Dealing with such complex data infrastructure is time-consuming and expensive to develop and maintain. With the organizational data, we want to give you tools to centralize, validate and transform datasets so they can be easily imported into your projects to train your machine learning models.

**Health reference design**

We have built a [**health reference design**](/knowledge/guides/reference-designs/health-reference-design) that describes an end-to-end ML workflow for building a wearable health product using Edge Impulse.
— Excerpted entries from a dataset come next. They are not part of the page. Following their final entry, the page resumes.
(* ===== verification/FileSpec.v ===== *)
(** What the requests on whole files and the notices of data servers promise,
    and that the handlers keep it: file size, file deletion, deleted and copied
    blocks, heartbeat. *)
From S2P Require Import Prelude Rbtree Timer Bytes Tools NetBuf Sql State Login BusiFile Busi Fields.

(** A request that names a file by its hash, of type [ty]. *)
Record file_msg := FileMsg { fm_id : Z; fm_encrypt : Z; fm_hash : bytes }.
Definition file_msg_ok (m : file_msg) : Prop :=
  is_u32 (fm_encrypt m) ∧ is_bytes (fm_hash m) ∧ length (fm_hash m) = 16%nat.
Definition file_req (ty : Z) (m : file_msg) : list bytes :=
  [be_bytes 4 36; be_bytes 4 (fm_id m); be_bytes 4 ty; be_bytes 4 (fm_encrypt m); fm_hash m;
   be_bytes 4 0].
Definition file_host (ty : Z) (m : file_msg) : list bytes :=
  [le_bytes 4 36; be_bytes 4 (fm_id m); be_bytes 4 ty; le_bytes 4 (fm_encrypt m); fm_hash m;
   le_bytes 4 0].
Definition rsp_head_bytes (len id ty rtn : Z) : list bytes :=
  [be_bytes 4 len; be_bytes 4 id; be_bytes 4 ty; be_bytes 4 rtn; be_bytes 4 0].

(** The answers. *)
Definition getfsize_ans (id rtn fsize bsize : Z) : list bytes :=
  rsp_head_bytes 36 id 10 rtn ++ [be_bytes 8 fsize; be_bytes 4 bsize; [0; 0; 0; 0]].
Definition delete_file_ans (id rtn : Z) : list bytes :=
  rsp_head_bytes 24 id 4 rtn ++ [be_bytes 4 0].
In this reference resign, we want to help you understand how to create a full clinical data pipeline by using a public dataset from the [PPG-DaLiA](https://archive.ics.uci.edu/dataset/495/ppg+dalia)
repository. This tutorial will guide you through the following steps:

* [Synchronizing clinical data with a bucket](/knowledge/guides/reference-designs/health-reference-design/synchronizing-clinical-data)
* [Validating clinical data](/knowledge/guides/reference-designs/health-reference-design/validating-clinical-data)
* [Querying clinical data](/knowledge/guides/reference-designs/health-reference-design/querying-clinical-data)
* [Transforming clinical data](/knowledge/guides/reference-designs/health-reference-design/transforming-clinical-data)
* [Building data pipelines](/studio/organizations/data-pipelines)

## Buckets

Before we get started, you must link your organization with one or more storage buckets. Further details about how to integrate with cloud storage providers can be found in the [Cloud data storage](/studio/organizations/data/cloud-data-storage) document.

## Datasets

Two types of dataset structures can be used - **Generic datasets (default)** and **Clinical datasets**.

<Info>
  There is no required format for data files. You can upload data in a wide range of formats, whether it's CSV, Parquet, or a proprietary data format.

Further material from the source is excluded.